[Date Prev][Date Next][Thread Prev][Thread Next][Date Index][Thread Index]
lynx-dev cleanup chartrans [patch]
From: |
Leonid Pauzner |
Subject: |
lynx-dev cleanup chartrans [patch] |
Date: |
Thu, 25 Feb 1999 10:45:17 +0300 (MSK) |
An attempt made to remove old-style charset declaration
in favour of chartrans-style. Few comments corrected.
Futher cleanups appreciated.
Special note for those using CJK or UTF8:
please test whether it is not broken now
(should not be a problem but I could not test it so far).
* Chartrans: old-style declarations of charsets which do not have Unicode
tables (CJK, x-transparent, also UTF-8) now moved from LYCharSets.c to
UCdomap.h and now included with UCInit() in UCdomap.c in a standard way.

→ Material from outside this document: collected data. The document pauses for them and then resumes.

(** * laravel-mix: the context core (Mix), the component registrar and the
      grouping verb, as a shallow embedding.

    Sources embedded here:
    - [Mix] (class Mix: the getters primary and api, boot, build,
      buildConfigs, installDependencies, init, isHot, isWatching, isPolling,
      dispatch, dispatchToChildren, pushCurrent, popCurrent, withChild,
      whileCurrent, makeCurrent);
    - [src/components/ComponentRegistrar.js] (installAll, install,
      registerComponent and the listeners they subscribe, applyRules,
      applyPlugins), in its first, asynchronous form;
    - [src/components/Group.js] (register).

    JavaScript objects live in heaps indexed by natural numbers (contexts,
    component instances, promises); closures stored in objects are
    defunctionalised ([Handler], [Callable], [Job]).  Everything a method
    can observe or change is a field of [World]; a method is a function
    from worlds to a completion and a world ([M]).  Calls into
    collaborators that are not part of these sources (Dotenv, File,
    HotReloading, Dependencies, WebpackConfig, the hooks of components) are
    recorded in the [log] of the world.

    Asynchronous functions are run to completion when called: an [await] is
    where the reactions queued on promises run, not where other callers
    interleave.  Promises are explicit where the sources inspect them
    ([whileCurrent]) and in what async functions return.

    The development has two parts: the embedding (up to the scenarios),
    then the properties, one section for each subject; the last part
    ("Further properties of the embedded code") is about what the functions
    do besides: edge cases, invariants and how the calls compose. *)

From Stdlib Require Import ZArith.
From stdpp Require Import base list gmap strings.


(** ** JavaScript values *)

Abbreviation CtxId := nat (only parsing).
Abbreviation CompId := nat (only parsing).

(** A promise is either a cell of the promise heap or the promise returned by
    [p.finally(f)]: a distinct object that settles the way [p] does once the
    reaction [f] has run. *)
Inductive PromiseRef :=
| PCell (id : nat)
| PFinally (src : PromiseRef).

#[warnings="-register-all"]
Inductive JSVal :=
| VUndefined
| VNull
| VBool (b : bool)
| VNum (n : Z)
| VStr (s : string)
| VError (message : string)          (* new Error(message) *)
| VMix (ctx : CtxId)                 (* a Mix instance *)
| VApi (ctx : CtxId)                 (* the registrar's [components] object *)
| VConfig (ctx : CtxId)              (* a finished webpack configuration *)
| VPromise (p : PromiseRef)
| VArray (items : list JSVal)
| VObject (tag : nat).               (* any other object *)


(** Completion of a call: a value, a thrown exception, or (for [await] on a
    promise that never settles) no completion at all. *)
Inductive Res (A : Type) :=
| Ok (a : A)
| Throw (e : JSVal)
| Stall.
Arguments Ok {A} a.
Arguments Throw {A} e.
Arguments Stall {A}.

Inductive Settlement :=
| Fulfilled (v : JSVal)
| Rejected (e : JSVal).

(** ** Components *)

Inductive Hook :=
| HkName | HkMix | HkRegister | HkDependencies | HkBoot | HkBabelConfig
| HkWebpackEntry | HkWebpackRules | HkWebpackPlugins | HkWebpackConfig.

#[global] Instance Hook_eq_dec : EqDecision Hook.
Proof. solve_decision. Defined.

(** A component class.  Components are black boxes: what the registrar can
    see of one is which hooks it has, its flags, the names it answers to,
    and whether a call of a hook returns (and what) or throws. *)
Record ComponentClass := mkClass {
  ctorName : string;                        (* constructor.name *)
  nameHook : option (list string);          (* [].concat(component.name()) *)
  mixHook : option (list string);           (* Object.keys(component.mix()) *)
  passive : bool;
  requiresReload : bool;
  has : Hook -> bool;                       (* component.hook is defined *)
  outcome : Hook -> list JSVal -> Res JSVal (* how a call of the hook ends *)
}.

(** A component instance: its class and the two fields the registrar
    writes. *)
Record ComponentObj := mkObj {
  cls : ComponentClass;
  activated : bool;
  caller : option string
}.

(** ** Closures kept in objects *)

(** The listeners subscribed by [Mix.boot] and [ComponentRegistrar.install].
    [reg] is the context whose registrar created the closure ([this.mix]). *)
Inductive Handler :=
| HHotRecord (this : CtxId)                      (* () => this.hot.record() *)
| HGatherDependencies (reg : CtxId) (c : CompId)
| HInit (reg : CtxId) (c : CompId)
| HLoadingEntry (reg : CtxId) (c : CompId)
| HLoadingRules (reg : CtxId) (c : CompId)
| HLoadingPlugins (reg : CtxId) (c : CompId)
| HConfigReady (reg : CtxId) (c : CompId).

(** The entries of [this.components]. *)
Inductive Callable :=
| CVerb (reg : CtxId) (name : string) (c : CompId)  (* (...args) => { ... } *)
| CRaw (c : CompId) (key : string)                  (* component.mix()[key] *)
| CInProduction (reg : CtxId).                      (* () => this.config.production *)

(** Reactions queued on promises: [() => this.popCurrent()]. *)
Inductive Job :=
| JPopCurrent (this : CtxId).

Record PromiseCell := mkCell {
  settled : option Settlement;
  reactions : list Job
}.

(** ** What the outside world sees *)

Inductive Event :=
| EvWarn (message : string)                       (* console.warn *)
| EvDotenv                                        (* Dotenv.config() *)
| EvHotRecord (ctx : CtxId)                       (* this.hot.record() *)
| EvFire (ctx : CtxId) (event : string) (data : JSVal)  (* dispatcher.fire *)
| EvVerb (ctx : CtxId) (name : string) (c : CompId) (args : list JSVal)
| EvHook (c : CompId) (h : Hook) (args : list JSVal)
| EvRaw (c : CompId) (key : string) (args : list JSVal)
| EvQueue (c : CompId) (reload : bool)            (* Dependencies.queue *)
| EvInstallQueued                                 (* Dependencies.installQueued *)
| EvWebpackBuild (ctx : CtxId).                   (* this.webpackConfig.build() *)

(** ** Contexts and the world *)

Record Mix := mkMix {
  name : string;                          (* options.name *)
  booted : bool;
  initialized : bool;
  children : list CtxId;
  publicPath : option string;             (* config.publicPath, when set here *)
  babelMerged : list CompId;              (* merges into config.babelConfig *)
  listeners : list (string * Handler);    (* this.dispatcher *)
  components : gmap string Callable;      (* this.registrar.components *)
  ledger : list (string * CompId);        (* this.components (Components) *)
  has_api : bool                          (* this._api is set *)
}.

Record World := mkWorld {
  contexts : list Mix;                    (* heap of Mix instances *)
  primary : option CtxId;                 (* Mix._primary *)
  current : list CtxId;                   (* Mix.current; last = top *)
  globalMix : option CtxId;               (* global.Mix, .Config, .webpackConfig *)
  chunksCurrent : option CtxId;           (* set by chunks.makeCurrent() *)
  objects : list ComponentObj;            (* heap of component instances *)
  promises : list PromiseCell;            (* heap of promises *)
  microtasks : list Job;                  (* reactions ready to run *)
  log : list Event;
  MIX_GROUP : option string;              (* process.env.MIX_GROUP *)
  artisan : bool;                         (* File.exists('./artisan') *)
  modules : list ComponentClass           (* the classes installAll requires *)
}.

Definition M (A : Type) : Type := World -> Res A * World.

Definition ret {A} (a : A) : M A := fun w => (Ok a, w).
Definition throw {A} (e : JSVal) : M A := fun w => (Throw e, w).

Definition bind {A B} (m : M A) (k : A -> M B) : M B := fun w =>
  match m w with
  | (Ok a, w') => k a w'
  | (Throw e, w') => (Throw e, w')
  | (Stall, w') => (Stall, w')
  end.

Notation "x <- m ;; k" := (bind m (fun x => k))
  (at level 100, m at next level, right associativity).
Notation "m ;;; k" := (bind m (fun _ => k))
  (at level 100, right associativity).

(** A statement that cannot throw. *)
Definition exec (f : World -> World) : M unit := fun w => (Ok tt, f w).

(** Field updates. *)
Definition set_contexts (f : list Mix -> list Mix) (w : World) : World :=
  mkWorld (f (contexts w)) (primary w) (current w) (globalMix w)
    (chunksCurrent w) (objects w) (promises w) (microtasks w) (log w)
    (MIX_GROUP w) (artisan w) (modules w).

Definition set_primary (p : option CtxId) (w : World) : World :=
  mkWorld (contexts w) p (current w) (globalMix w)
    (chunksCurrent w) (objects w) (promises w) (microtasks w) (log w)
    (MIX_GROUP w) (artisan w) (modules w).

Definition set_current (f : list CtxId -> list CtxId) (w : World) : World :=
  mkWorld (contexts w) (primary w) (f (current w)) (globalMix w)
    (chunksCurrent w) (objects w) (promises w) (microtasks w) (log w)
    (MIX_GROUP w) (artisan w) (modules w).

Definition set_globals (g : option CtxId) (w : World) : World :=
  mkWorld (contexts w) (primary w) (current w) g g
    (objects w) (promises w) (microtasks w) (log w)
    (MIX_GROUP w) (artisan w) (modules w).

Definition set_objects (f : list ComponentObj -> list ComponentObj)
    (w : World) : World :=
  mkWorld (contexts w) (primary w) (current w) (globalMix w)
    (chunksCurrent w) (f (objects w)) (promises w) (microtasks w) (log w)
    (MIX_GROUP w) (artisan w) (modules w).

Definition set_promises (f : list PromiseCell -> list PromiseCell)
    (w : World) : World :=
  mkWorld (contexts w) (primary w) (current w) (globalMix w)
    (chunksCurrent w) (objects w) (f (promises w)) (microtasks w) (log w)
    (MIX_GROUP w) (artisan w) (modules w).

Definition set_microtasks (f : list Job -> list Job) (w : World) : World :=
  mkWorld (contexts w) (primary w) (current w) (globalMix w)
    (chunksCurrent w) (objects w) (promises w) (f (microtasks w)) (log w)
    (MIX_GROUP w) (artisan w) (modules w).

Definition emit (e : Event) (w : World) : World :=
  mkWorld (contexts w) (primary w) (current w) (globalMix w)
    (chunksCurrent w) (objects w) (promises w) (microtasks w) (log w ++ [e])
    (MIX_GROUP w) (artisan w) (modules w).

Definition upd_ctx (i : CtxId) (f : Mix -> Mix) : World -> World :=
  set_contexts (alter f i).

diff -u old/lycharse.c ./lycharse.c
--- old/lycharse.c Fri Jan 29 13:24:20 1999
+++ ./lycharse.c Thu Feb 25 09:42:06 1999
@@ -32,17 +32,20 @@
/* will be initialized in HTMLUseCharacterSet */
/*
+ * New character sets now declared with UCInit() in UCdomap.c
+ *
* INSTRUCTIONS for adding new character sets which do not have
- * Unicode tables.
+ * Unicode tables now in UCdomap.h
*
- * Currently we only declare some charset's properties here
- * (such as MIME names, etc.), it does not include real mapping.
*
- * [We hope you need not correct/add old-style mapping
+ * [We hope you need not correct/add old-style mapping below
* as in ISO_LATIN1[] or SevenBitApproximations[] any more -
* it works now via new chartrans mechanism, but kept for compatibility only:
* we should cleanup the stuff, but this is not so easy...]
*
+ * Currently we only declare some charset's properties here
+ * (such as MIME names, etc.), it does not include real mapping.
+ *
* There is a place marked "Add your new character sets HERE" in this file.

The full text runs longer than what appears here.